**Try it**
Look through the lines below, find those with the word "which", and copy them.

Information provided START

(* ===== verification/SelHelperSpec.v ===== *)
(** * Random selection: what is selected and that it ends

    [rand] is a function [f] from positions to numbers; [runs f m h n a h' n'] says that
    the computation [m] started in [h] at position [n] ends with the value [a] in [h'],
    having consumed the numbers up to position [n'].  For a fair sequence (every value of
    [rand] comes again and again) all computations of the helper end. *)
From S2P Require Import Prelude StdMap Double IpAddr IspPidMap Heap SwarmState Rand PeerDist.
From S2P Require Import PeerDistSpec SelHelper.

(** Every number that [rand] can return is returned again after any position. *)
Definition fair (f : nat → Z) : Prop :=
  (∀ n, (0 ≤ f n ≤ RAND_MAX)%Z) ∧ ∀ x n, (0 ≤ x ≤ RAND_MAX)%Z → ∃ j, n ≤ j ∧ f j = x.

Section runs.
Context {S : Type} (f : nat → Z).

Definition runs {A} (m : ST (S * list Z) A) (s : S) (n : nat) (a : A) (s' : S) (n' : nat) : Prop :=
  n ≤ n' ∧ ∀ tl, m (s, (f <$> seq n (n' - n)) ++ tl) = Ok (a, (s', tl)).

Lemma runs_ret {A} (a : A) s n : runs (mret a) s n a s n.
Proof. split; [done|]. intros tl. by rewrite Nat.sub_diag. Qed.

Lemma runs_bind {A B} (m : ST (S * list Z) A) (k : A → ST (S * list Z) B) s n a s1 n1 b s2 n2 :
  runs m s n a s1 n1 → runs (k a) s1 n1 b s2 n2 → runs (m ≫= k) s n b s2 n2.
Proof.
  intros [L1 H1] [L2 H2]. split; [lia|]. intros tl. rewrite st_bind_eq.
  replace (n2 - n) with ((n1 - n) + (n2 - n1)) by lia. rewrite seq_app, fmap_app, <- app_assoc, H1.
  replace (n + (n1 - n)) with n1 by lia. apply H2.
Qed.

(** A step that draws no random number. *)
Lemma runs_pure {A} (m : ST (S * list Z) A) s n a s' :
  (∀ rs, m (s, rs) = Ok (a, (s', rs))) → runs m s n a s' n.
Proof. intros H. split; [done|]. intros tl. rewrite Nat.sub_diag. apply H. Qed.

Lemma runs_get {A} (k : S * list Z → ST (S * list Z) A) s n a s' n' :
  (∀ rs, runs (k (s, rs)) s n a s' n') → runs (st_get ≫= k) s n a s' n'.
Proof.
  intros H. split; [apply (H [])|]. intros tl. rewrite st_bind_eq. cbn. apply H.
Qed.
End runs.

Lemma runs_rand f h n : runs f (h_rand rand) h n (f n) h (Datatypes.S n).
Proof. split; [lia|]. intros tl. replace (Datatypes.S n - n) with 1 by lia. done. Qed.

Section spec.
Context (f : nat → Z) (Hf : fair f) (v : PerISPPeerDistribution) (I : view_inv v) (total : Z).

Notation width := (length (m_pid_peers v)).

(** The peers of the collection with an index. *)
Definition avail (i : nat) : list peer_ptr := match m_pid_peers v !! i with Some c => m_vec c | None => [] end.
Definition idx_of (pid : Z) : nat := Z.to_nat (slot_of width pid).

Context (Hsmall : ∀ i, (Z.of_nat (length (avail i)) < 2 ^ 31)%Z).

Lemma avail_nodup i : NoDup (avail i).
Proof. unfold avail. destruct (m_pid_peers v !! i) eqn:E; [by eapply vi_nodup|constructor]. Qed.

(** One entry of the helper; [ch] are the peers that were returned for it. *)
Record entry_ok (i : nat) (e : PIDInfo) (ch : list peer_ptr) : Prop := {
  eo_nodup : NoDup ch;
  eo_sub : ch ⊆ avail i;
  eo_num : numPeers e = (Z.of_nat (length (avail i)) - Z.of_nat (length ch))%Z;
  eo_strategy :
    match strategy e with
    | ST_UNKNOWN => ch = [] ∧ candidates e = [] ∧ selected e = ∅
    | ST_COPY => avail i ≡ₚ candidates e ++ ch
    | ST_NOCOPY => (u32 (4 * total) < Z.of_nat (length (avail i)))%Z ∧ ∀ o, o ∈ selected e ↔ ∃ p, p ∈ ch ∧ o = Some p
    end
}.

Record helper_inv (h : PIDPeerSelectionHelper) (ch : nat → list peer_ptr) : Prop := {
  hv_total : m_total_peers h = total;
  hv_length : length (m_pidinfo h) = width;
  hv_entry : ∀ i e, m_pidinfo h !! i = Some e → entry_ok i e (ch i)
}.

Definition chosen (i : nat) (p : peer_ptr) (ch : nat → list peer_ptr) : nat → list peer_ptr :=
  λ j, if decide (j = i) then p :: ch j else ch j.
Lemma left_in_length pids : left_in v (λ _, []) pids = Z.of_nat (length (pids ≫= λ pid, avail v (Z.to_nat pid))).
Proof.
  induction pids as [|pid pids IH]; [done|]. cbn [mbind list_bind]. rewrite length_app.
  change (left_of v (λ _, []) (Z.to_nat pid) + left_in v (λ _, []) pids =
    Z.of_nat (length (avail v (Z.to_nat pid)) + length (pids ≫= λ pid, avail v (Z.to_nat pid))))%Z.
  rewrite IH. unfold left_of. cbn [length]. lia.
Qed.

(** The peers of different PIDs are counted once. *)
Lemma left_in_small pids : view_small v → NoDup pids → (∀ pid, pid ∈ pids → (0 ≤ pid)%Z) →
  (left_in v (λ _, []) pids ≤ INT_MAX)%Z.
Proof.
  intros HS ND Hpos. rewrite left_in_length. unfold view_small in HS. unfold INT_MAX.
  assert (H : length (pids ≫= λ pid, avail v (Z.to_nat pid)) ≤ length (m_peer_to_pid v)); [|lia].
  rewrite <- (length_fmap fst (m_peer_to_pid v)). apply submseteq_length, NoDup_submseteq.
  - induction ND as [|pid pids Hn ND IH]; [constructor|]. cbn [mbind list_bind]. apply NoDup_app. split_and!.
    + by apply avail_nodup.
    + intros p Hp. rewrite list_elem_of_bind. intros (pid' & Hp' & Hin).
      pose proof (avail_disjoint _ _ _ Hp Hp') as E. apply Hn.
      assert (pid = pid') as -> by (pose proof (Hpos pid ltac:(left)); pose proof (Hpos pid' ltac:(by right)); lia). done.
    + apply IH. intros q Hq. apply Hpos. by right.
  - intros p. rewrite list_elem_of_bind. intros (pid & Hp & _). by eapply avail_known.
Qed.
End sizes.

Section selection.
Context (f : nat → Z) (Hf : fair f) (v : PerISPPeerDistribution) (I : view_inv v) (total : Z).
Context (Hsmall : ∀ i, (Z.of_nat (length (avail v i)) < 2 ^ 31)%Z).
Notation width := (length (m_pid_peers v)).
Notation helper_inv := (helper_inv v total).

(** The helper has handed out the peers [new], which were taken, and [skipped], all of
    them peers with a PID. *)
Record sel_inv (h : PIDPeerSelectionHelper) (ch : nat → list peer_ptr) (new skipped : list peer_ptr) : Prop := {
  sv_helper : helper_inv h ch;
  sv_elem : ∀ p, p ∈ new ++ skipped ↔ ∃ i, i < width - 1 ∧ p ∈ ch i;
  sv_nodup : NoDup (new ++ skipped)
}.

Lemma sel_sub h ch new skipped i : sel_inv h ch new skipped → i < width - 1 → NoDup (ch i) ∧ ch i ⊆ avail v i ∧
  length (ch i) ≤ length new + length skipped.
Proof.
  intros [[_ HL HE] Hel ND] Hi. destruct (lookup_lt_is_Some_2 (m_pidinfo h) i) as [e He]; [lia|].
  destruct (HE _ _ He) as [N S _ _]. split_and!; [done|done|]. rewrite <- length_app.
  apply submseteq_length, NoDup_submseteq; [done|]. intros p Hp. apply Hel. by exists i.
Qed.

(** A peer that was picked is new. *)
Lemma sel_fresh h ch new skipped i p : sel_inv h ch new skipped → p ∈ avail v i → p ∉ ch i → p ∉ new ++ skipped.
Proof.
  intros HI Hin Hnot (j & Hj & Hp)%(sv_elem _ _ _ _ HI).
  destruct (sel_sub _ _ _ _ j HI Hj) as (_ & S & _). by rewrite (avail_disjoint v I i j p Hin (S _ Hp)) in Hnot.
Qed.

Lemma chosen_elem i p ch q j : q ∈ chosen i p ch j ↔ q ∈ ch j ∨ (j = i ∧ q = p).
Proof. unfold chosen. case_decide; [rewrite elem_of_cons|]; naive_solver. Qed.

Lemma sel_step h h' ch new skipped new' skipped' i p : sel_inv h ch new skipped → i < width - 1 → p ∈ avail v i → p ∉ ch i →
  helper_inv h' (chosen i p ch) → new' ++ skipped' ≡ₚ p :: new ++ skipped →
  sel_inv h' (chosen i p ch) new' skipped'.
Proof.
  intros HI Hi Hin Hnot HI' HP. split; [done| |].
  - intros q. rewrite HP, elem_of_cons, (sv_elem _ _ _ _ HI). setoid_rewrite chosen_elem.
    naive_solver.
  - rewrite HP. constructor; [by eapply sel_fresh|]. apply HI.
Qed.

Lemma sel_take h h' ch new skipped i p : sel_inv h ch new skipped → i < width - 1 → p ∈ avail v i → p ∉ ch i →
  helper_inv h' (chosen i p ch) → sel_inv h' (chosen i p ch) (new ++ [p]) skipped.
Proof. intros ? ? ? ? ?. eapply sel_step; try done. solve_Permutation. Qed.

Lemma sel_skip h h' ch new skipped i p : sel_inv h ch new skipped → i < width - 1 → p ∈ avail v i → p ∉ ch i →
  helper_inv h' (chosen i p ch) → sel_inv h' (chosen i p ch) new (skipped ++ [p]).
Proof. intros ? ? ? ? ?. eapply sel_step; try done. solve_Permutation. Qed.
(* ===== verification/PeerProperties.v ===== *)
(** * Properties of peer distribution and selection

    The claims about the client library that groups peers by PID and selects peers, with
    the witnesses that apply them to a small swarm. *)
From S2P Require Import Prelude StdMap Double IpAddr IspPidMap Heap SwarmState Rand PeerDist.
From S2P Require Import PeerDistSpec SelHelper SelHelperSpec Guidance Selection SelectionSpec.
From S2P Require Import Patricia.

(** ** Reachable distributions *)
Definition empty_world : World := MkWorld ∅ ∅ 0 [] [].

Definition put_peer (peer : peer_ptr) (p : Peer) (w : World) : World := with_peers (<[peer := p]> (w_peers w)) w.
Definition put_isp (isp : isp_ptr) (info : ISPInfo) (w : World) : World :=
  MkWorld (w_peers w) (<[isp := info]> (w_isps w)) (views_readers w) (m_views w) (m_peers w).

(** The operations of the manager on objects that exist, and the steps of the application:
    it creates or changes a peer, and creates an ISP or loads a new PID map into it.  These
    are the states in which no distribution is handed out ([getPeerDistribution]) and no
    view is locked; selections, which take and release these locks, have claims of their
    own. *)
Inductive dist_step : World → World → Prop :=
  | step_peer w peer p : dist_step w (put_peer peer p w)
  | step_isp w isp info : isp_ok info → dist_step w (put_isp isp info w)
  | step_addPeer w peer b w' : is_Some (w_peers w !! peer) → addPeer peer w = Ok (b, w') → dist_step w w'
  | step_removePeer w peer b w' : removePeer peer w = Ok (b, w') → dist_step w w'
  | step_updatePeerStats w peer b w' :
      is_Some (w_peers w !! peer) → updatePeerStats peer w = Ok (b, w') → dist_step w w'
  | step_addISP w isp info b w' : w_isps w !! isp = Some info → isp_ok info → addISP isp w = Ok (b, w') → dist_step w w'
  | step_removeISP w isp w' : removeISP isp w = Ok w' → dist_step w w'
  | step_updateDist w isp r w' : updatePeerDistribution isp w = Ok (r, w') → dist_step w w'.

Inductive dist_reachable : World → Prop :=
  | dist_init : dist_reachable empty_world
  | dist_next w w' : dist_reachable w → dist_step w w' → dist_reachable w'.

Lemma empty_world_inv : world_inv empty_world.
Proof.
  split; try apply SSorted_nil; cbn; [by intros ? ? ?%not_elem_of_nil|by intros ? ? ? ?%not_elem_of_nil|by intros ? [? ?]|done].
Qed.

Lemma dist_step_inv w w' : world_inv w → dist_step w w' → world_inv w'.
Proof.
  intros W HS. destruct HS as [w peer p|w isp info Hok|w peer b w' [p Hp] E|w peer b w' E|w peer b w' [p Hp] E|
    w isp info b w' Hi Hok E|w isp w' E|w isp r w' E].
  - destruct W. split; try done. cbn. intros q [p' Hq]%wi_deref. destruct (decide (q = peer)) as [->|Hne].
    + rewrite lookup_insert_eq. by eexists.
    + rewrite lookup_insert_ne by done. by eexists.
  - destruct W. split; try done. cbn. intros isp' v Hv. destruct (wi_view _ _ Hv) as (? & ? & info' & Hi' & ?).
    split_and!; try done. destruct (decide (isp' = isp)) as [->|Hne].
    + rewrite lookup_insert_eq. by eexists.
    + rewrite lookup_insert_ne by done. by eexists.
  - destruct (map_find Pos.ltb peer (m_peers w)) eqn:F.
    + unfold addPeer, deref_peer in E. rewrite Hp in E. cbn in E. rewrite F in E. by injection E as <- <-.
    + destruct (addPeer_Ok w peer p W Hp F) as (w1 & h & E1 & W1 & _). rewrite E1 in E. by injection E as <- <-.
  - destruct (removePeer_Ok w peer W) as (w1 & E1 & W1 & _). rewrite E1 in E. by injection E as <- <-.
  - destruct (updatePeerStats_Ok w peer p W Hp) as (b1 & w1 & E1 & W1 & _). rewrite E1 in E. by injection E as <- <-.
  - destruct (addISP_Ok w isp info W Hi Hok) as (w1 & E1 & W1 & _). rewrite E1 in E. by injection E as <- <-.
  - destruct (removeISP_Ok w isp W) as (w1 & E1 & W1 & _). rewrite E1 in E. by injection E as <-.
  - destruct (getISPViewInternal isp w) as [v|] eqn:F.
    + pose proof (proj1 (map_find_elem Pos.ltb _ _ _ (wi_views _ W)) F) as Hin.
      destruct (wi_view _ W _ _ Hin) as (_ & _ & info & Hi & _).
      destruct (updatePeerDistribution_Ok w isp info v W Hi F) as (w1 & v1 & E1 & W1 & _).
      rewrite E1 in E. by injection E as <- <-.
    + unfold updatePeerDistribution in E. rewrite F in E. by injection E as <- <-.
Qed.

Information provided END

**Reply**
(** The helper has handed out the peers [new], which were taken, and [skipped], all of
    are the states in which no distribution is handed out ([getPeerDistribution]) and no
    view is locked; selections, which take and release these locks, have claims of their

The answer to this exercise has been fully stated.